Michael Hiesmayr, Sophie Frantal, Karin Schindler, Michael Themessl-Huber, Mohamed Mouhieddine, Christian Schuh, Elisabeth Pernicka, Stéphane Schneider, Pierre Singer, Olle Ljunqvist, Claude Pichard, Alessandro Laviano, Sigrid Kosak, Peter Bauer, Michael Hiesmayr, Sophie Frantal, Karin Schindler, Michael Themessl-Huber, Mohamed Mouhieddine, Christian Schuh, Elisabeth Pernicka, Stéphane Schneider, Pierre Singer, Olle Ljunqvist, Claude Pichard, Alessandro Laviano, Sigrid Kosak, Peter Bauer

Abstract

Objective: To develop a simple scoring system to predict 30 day in-hospital mortality of in-patients excluding those from intensive care units based on easily obtainable demographic, disease and nutrition related patient data.

Methods: Score development with general estimation equation methodology and model selection by P-value thresholding based on a cross-sectional sample of 52 risk indicators with 123 item classes collected with questionnaires and stored in an multilingual online database.

Setting: Worldwide prospective cross-sectional cohort with 30 day in-hospital mortality from the nutritionDay 2006-2009 and an external validation sample from 2012.
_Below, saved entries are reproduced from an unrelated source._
(** [vm_populate] succeeds on a range of permitted pages if five frames per
    page can be had; after success every page of the range has an entry that
    allows the access, and no page changed its contents. *)
Theorem vm_populate_correct o T s ls addr len (write : bool) : space_inv o T s ls -> solvent o -> light s ->
  is_u 64 addr -> is_u 64 len ->
  wp (vm_populate addr len write) (fun ok s' => transparent o s ls s' /\
    (ok = true -> 0 < len -> forall va, user_page va -> page_of addr <= va < addr + len ->
       allows (pte s' va) write = true) /\
    (user_range addr (addr + len) = true ->
     (forall va, user_page va -> page_of addr <= va < addr + len -> permits ls va write = true) ->
     5 * page_count addr len <= spare (fr s) -> ok = true)) s.
Proof. apply vm_populate_spec. Qed.

(** C10: [vm_write] to private memory writes the bytes of its source, and a
    process reads exactly these bytes back; all other bytes of the space and all
    frames of others are as they were.  It stops early only at a hole, or when
    no frames are left; five frames per page are enough. *)
Theorem vm_write_correct o T s ls addr len src : space_inv o T s ls -> solvent o -> light s ->
  cow_safe o (pte s) ls -> is_u 64 addr -> 0 <= len -> src_ok src len -> private_range ls addr len ->
  wp (vm_write addr len src) (fun r s' => (exists T', space_inv o T' s' ls) /\ cow_safe o (pte s') ls /\
    tame o s s' /\ vm s' = vm s /\ (exists n, write_end ls addr len r n /\ written addr n src s s') /\
    (5 * (len / PAGE_SIZE + 2) <= spare (fr s) -> r <> - ENOMEM)) s.
Proof.
  intros Hinv Hsol Hl Hc Hu Hlen Hsrc Hp. eapply wp_mono; [by apply (vm_write_spec o T s ls) |].
  intros r s' [((Hinv' & _ & Hv & _ & Hc') & n & He & Hw) [_ Hcost]]. destruct (Hw Hc Hp) as [Ht Hwr]. split_and!; eauto.
  intros Hsp ->. rewrite Z.eqb_refl in Hcost. specialize (Hcost eq_refl). lia.
Qed.
(* ===== verification/PageTableTheorems.v ===== *)
(** * What mmu.c promises of a page map *)

From Stdlib Require Import ZArith Lia Bool.
From stdpp Require Import base list option gmap.
From S2P Require Import Prelude Mmu Pmm Pagecache Frames PageTable PageTableFacts VmArea Vm VmPages VmOps VmCreate VmDemo.
Local Open Scope Z_scope.

Section theorems.
Context {A : Type} `{!Frames A, !FramesOk A}.
Implicit Types (s : phys A).

(** C17: [map_page_in] on a well-formed page map makes the page of the address
    translate to the frame and flags given and changes the translation of no
    other page, also when it has to create tables or to split a 2 MiB page; it
    fails, with no translation changed, only when fewer than three frames can be
    had. *)
Theorem map_page_in_correct s root va pa flags : pt_wf s root ->
  exists r s', map_page_in root va pa flags s = Some (r, s') /\ pt_wf s' root /\
    (3 <= spare (frames s) -> r = 0) /\
    ((r = 0 /\ forall va', xlate (mem s') root va' =
        if same_page va va' then Z.lor pa flags else xlate (mem s) root va') \/
     (r = -1 /\ forall va', xlate (mem s') root va' = xlate (mem s) root va')).
Proof.
  intros Hwf. destruct (map_page_in_spec s root va pa flags Hwf) as (r & s' & Hm & Hwf' & _ & [_ Hc] & Hres).
  exists r, s'. split; [done |]. split; [done |]. split.
  - intros H3. destruct (Z.eqb_spec r 0) as [| Hne]; [done |]. specialize (Hc eq_refl). lia.
  - destruct Hres as [(-> & _ & Hx) | [-> Hx]]; [by left | by right].
Qed.
End theorems.

Lemma map_page_in_correct_witness : exists r s',
  map_page_in (258 * PAGE_SIZE) 0x400000 0x9000 7 demo_machine = Some (r, s') /\
  pt_wf s' (258 * PAGE_SIZE) /\ (3 <= spare (frames demo_machine) -> r = 0) /\
  ((r = 0 /\ forall va', xlate (mem s') (258 * PAGE_SIZE) va' =
      if same_page 0x400000 va' then Z.lor 0x9000 7
      else xlate (mem demo_machine) (258 * PAGE_SIZE) va') \/
   (r = -1 /\ forall va', xlate (mem s') (258 * PAGE_SIZE) va' =
      xlate (mem demo_machine) (258 * PAGE_SIZE) va')).
Proof. apply map_page_in_correct. exact (kr_wf _ demo_ready). Defined.
(* ===== verification/NetbufFacts.v ===== *)
(** * Packet buffers: what the operations do to the bytes of a packet

    [content nb] is the byte string a chain carries.  Every operation of
    netbuf.c is characterised by what it does to it, on every branch. *)

From stdpp Require Import base list option.
From Stdlib Require Import ZArith Lia.
From S2P Require Import Prelude Bytes Netbuf.
Open Scope Z_scope.

(** The window lies inside the storage. *)
Record nb_wf (b : netbuf) : Prop := {
  nw_data : 0 <= nb_data b;
  nw_len : 0 <= nb_len b;
  nw_end : nb_data b + nb_len b <= nb_buf_size b;
  nw_size : nb_buf_size b < 2 ^ 32;
}.

Definition payload (b : netbuf) : list Z :=
  take (Z.to_nat (nb_len b)) (drop (Z.to_nat (nb_data b)) (nb_buf b)).

Definition content (nb : list netbuf) : list Z := flat_map payload nb.
Definition content_len (nb : list netbuf) : Z := Z.of_nat (length (content nb)).

Record chain_wf (nb : list netbuf) : Prop := {
  cw_bufs : Forall nb_wf nb;
  cw_len : content_len nb < 2 ^ 63;
}.

(** A packet: a chain whose first buffer carries a header with the right
    length. *)
Record packet_ok (nb : list netbuf) : Prop := {
  pk_wf : chain_wf nb;
  pk_head : exists b rest, nb = b :: rest /\ nb_pkt_len b = content_len nb /\
    (nb_flags b &? NETBUF_PKTHDR)%hermes = true;
}.

Lemma payload_length b : nb_wf b -> Z.of_nat (length (payload b)) = nb_len b.
Proof.
  intros [? ? ? _]. unfold payload, nb_buf_size in *. rewrite length_take, length_drop. lia.
Qed.

Lemma content_cons b nb : content (b :: nb) = payload b ++ content nb.
Proof. done. Qed.

Lemma content_app xs ys : content (xs ++ ys) = content xs ++ content ys.
Proof. apply flat_map_app. Qed.

Lemma content_len_cons b nb : nb_wf b -> content_len (b :: nb) = nb_len b + content_len nb.
Proof.
  intros Hb. unfold content_len. rewrite content_cons, length_app, Nat2Z.inj_add.
  by rewrite payload_length.
Qed.

Lemma content_len_nonneg nb : 0 <= content_len nb.
Proof. unfold content_len. lia. Qed.

Lemma chain_wf_cons b nb : chain_wf (b :: nb) -> nb_wf b /\ chain_wf nb.
Proof.
  intros [[Hb Hnb]%Forall_cons_iff Hl]. rewrite content_len_cons in Hl by done.
  pose proof (nw_len _ Hb). split; [done |]. split; [done | lia].
Qed.

(** Any change of fields other than the window and the storage. *)
Lemma payload_ext b b' : nb_buf b' = nb_buf b -> nb_data b' = nb_data b -> nb_len b' = nb_len b ->
  payload b' = payload b.
Proof. unfold payload. by intros -> -> ->. Qed.

Lemma nb_wf_ext b b' : nb_buf b' = nb_buf b -> nb_data b' = nb_data b -> nb_len b' = nb_len b ->
  nb_wf b -> nb_wf b'.
Proof. unfold nb_buf_size. intros Hb Hd Hl [? ? H ?]. unfold nb_buf_size in *. by split; unfold nb_buf_size; rewrite ?Hb, ?Hd, ?Hl. Qed.

Lemma window_drop b n : nb_wf b -> 0 <= n <= nb_len b ->
  let b' := set_window (nb_data b + n) (nb_len b - n) b in
  nb_wf b' /\ payload b' = drop (Z.to_nat n) (payload b).
Proof.
  intros [? ? ? ?] Hn. split; [split; unfold nb_buf_size in *; simpl; lia |].
  unfold payload. simpl. rewrite skipn_firstn_comm, drop_drop. f_equal; [lia |].
  f_equal. lia.
Qed.

Lemma window_take b n : nb_wf b -> 0 <= n <= nb_len b ->
  let b' := set_window (nb_data b) n b in
  nb_wf b' /\ payload b' = take (Z.to_nat n) (payload b).
Proof.
  intros [? ? ? ?] Hn. split; [split; unfold nb_buf_size in *; simpl; lia |].
  unfold payload. simpl. rewrite take_take. f_equal. lia.
Qed.

Lemma slice_payload b off n : nb_wf b -> 0 <= off -> 0 <= n -> off + n <= nb_len b ->
  slice (nb_buf b) (nb_data b + off) n = Some (take (Z.to_nat n) (drop (Z.to_nat off) (payload b))).
Proof.
  intros [? ? ? ?] Ho Hn Hle. rewrite slice_Some by (unfold nb_buf_size in *; lia).
  unfold payload. rewrite Z2Nat.inj_add, <- drop_drop by lia.
  by rewrite skipn_firstn_comm, take_take, Nat.min_l by lia.
Qed.

Lemma slice_whole b : nb_wf b -> slice (nb_buf b) (nb_data b) (nb_len b) = Some (payload b).
Proof.
  intros Hb. pose proof (nw_len _ Hb). pose proof (payload_length b Hb).
  rewrite <- (Z.add_0_r (nb_data b)), slice_payload, drop_0, take_ge by (done || lia). done.
Qed.

(** Writing behind the window and extending it appends to the payload. *)
Lemma splice_append b src : nb_wf b ->
  nb_data b + nb_len b + Z.of_nat (length src) <= nb_buf_size b ->
  exists buf, splice (nb_buf b) (nb_data b + nb_len b) src = Some buf /\
    let b' := set_window (nb_data b) (nb_len b + Z.of_nat (length src)) (set_buf buf b) in
    nb_wf b' /\ payload b' = payload b ++ src /\ nb_buf_size b' = nb_buf_size b.
Proof.
  intros [? ? ? ?] Hfit. unfold nb_buf_size in *.
  eexists. split; [apply splice_Some; lia |]. simpl. split.
  - split; simpl; unfold nb_buf_size; simpl; try lia; rewrite !length_app, length_take, length_drop; lia.
  - split; [| unfold nb_buf_size; simpl; rewrite !length_app, length_take, length_drop; lia].
    unfold payload. simpl. rewrite drop_app_le by (rewrite length_take; lia).
    rewrite app_assoc, take_app_le
      by (rewrite length_app, length_drop, length_take; lia).
    rewrite take_ge by (rewrite length_app, length_drop, length_take; lia).
    f_equal. rewrite skipn_firstn_comm. f_equal. lia.
Qed.
Lemma inet_checksum_spec bs : bytes bs -> Z.of_nat (length bs) < 2 ^ 32 ->
  inet_checksum bs = Some (rfc1071 bs).
Proof.
  intros Hb Hl. unfold inet_checksum. rewrite inet_sum_spec, option_bind_Some_fun by done.
  destruct (ones_oc (be_words_sum bs) (oc_y _ _ (be_words_oc bs Hb))) as [_ Hr].
  rewrite inet_fold_spec, option_bind_Some_fun by lia.
  rewrite <- (oc_ones (ones (be_words_sum bs)) (ones (be_words_sum bs))) by (try apply oc_refl; lia).
  rewrite lnot16 by lia. done.
Qed.

(** ** Putting sums together *)

Lemma be_words_sum_app xs ys : Nat.Even (length xs) ->
  be_words_sum (xs ++ ys) = be_words_sum xs + be_words_sum ys.
Proof.
  intros [n Hn]. revert xs Hn. induction n as [| n IH]; intros [| a [| b xs]] Hn; try (simpl in Hn; lia).
  - done.
  - cbn [app be_words_sum]. rewrite IH by (simpl in Hn; lia). lia.
Qed.

Lemma be_words_sum_nonneg bs : bytes bs -> 0 <= be_words_sum bs.
Proof. intros Hb. apply (oc_y _ _ (be_words_oc bs Hb)). Qed.

Lemma be_words_16 v : 0 <= v < 65536 -> be_words_sum (be_bytes 2 v) = v.
Proof.
  intros Hv. unfold be_bytes. cbn [le_bytes rev app be_words_sum].
  rewrite (Z.mod_small (v / 256)) by (split; [apply Z.div_pos | apply Z.div_lt_upper_bound]; lia).
  pose proof (Z.div_mod v 256). lia.
Qed.

Lemma ones_ones x y : 0 <= x -> 0 <= y -> ones (ones x + y) = ones (x + y).
Proof.
  intros Hx Hy. apply ones_eq, oc_add; [by apply ones_oc | by apply oc_refl].
Qed.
Results: We included 43894 patients from 2480 units in 32 countries. 1631(3.72%) patients died within 30 days in hospital. The Patient- And Nutrition-Derived Outcome Risk Assessment (PANDORA) score predicts 30-day hospital mortality based on 7 indicators with 31 item classes on a scale from 0 to 75 points. The indicators are age (0 to 17 points), nutrient intake on nutritionDay (0 to 12 points), mobility (0 to 11 points), fluid status (0 to 10 points), BMI (0 to 9 points), cancer (9 points) and main patient group (0 to 7 points). An appropriate model fit has been achieved. The area under the receiver operating characteristic curve for mortality prediction was 0.82 in the development sample and 0.79 in the external validation sample.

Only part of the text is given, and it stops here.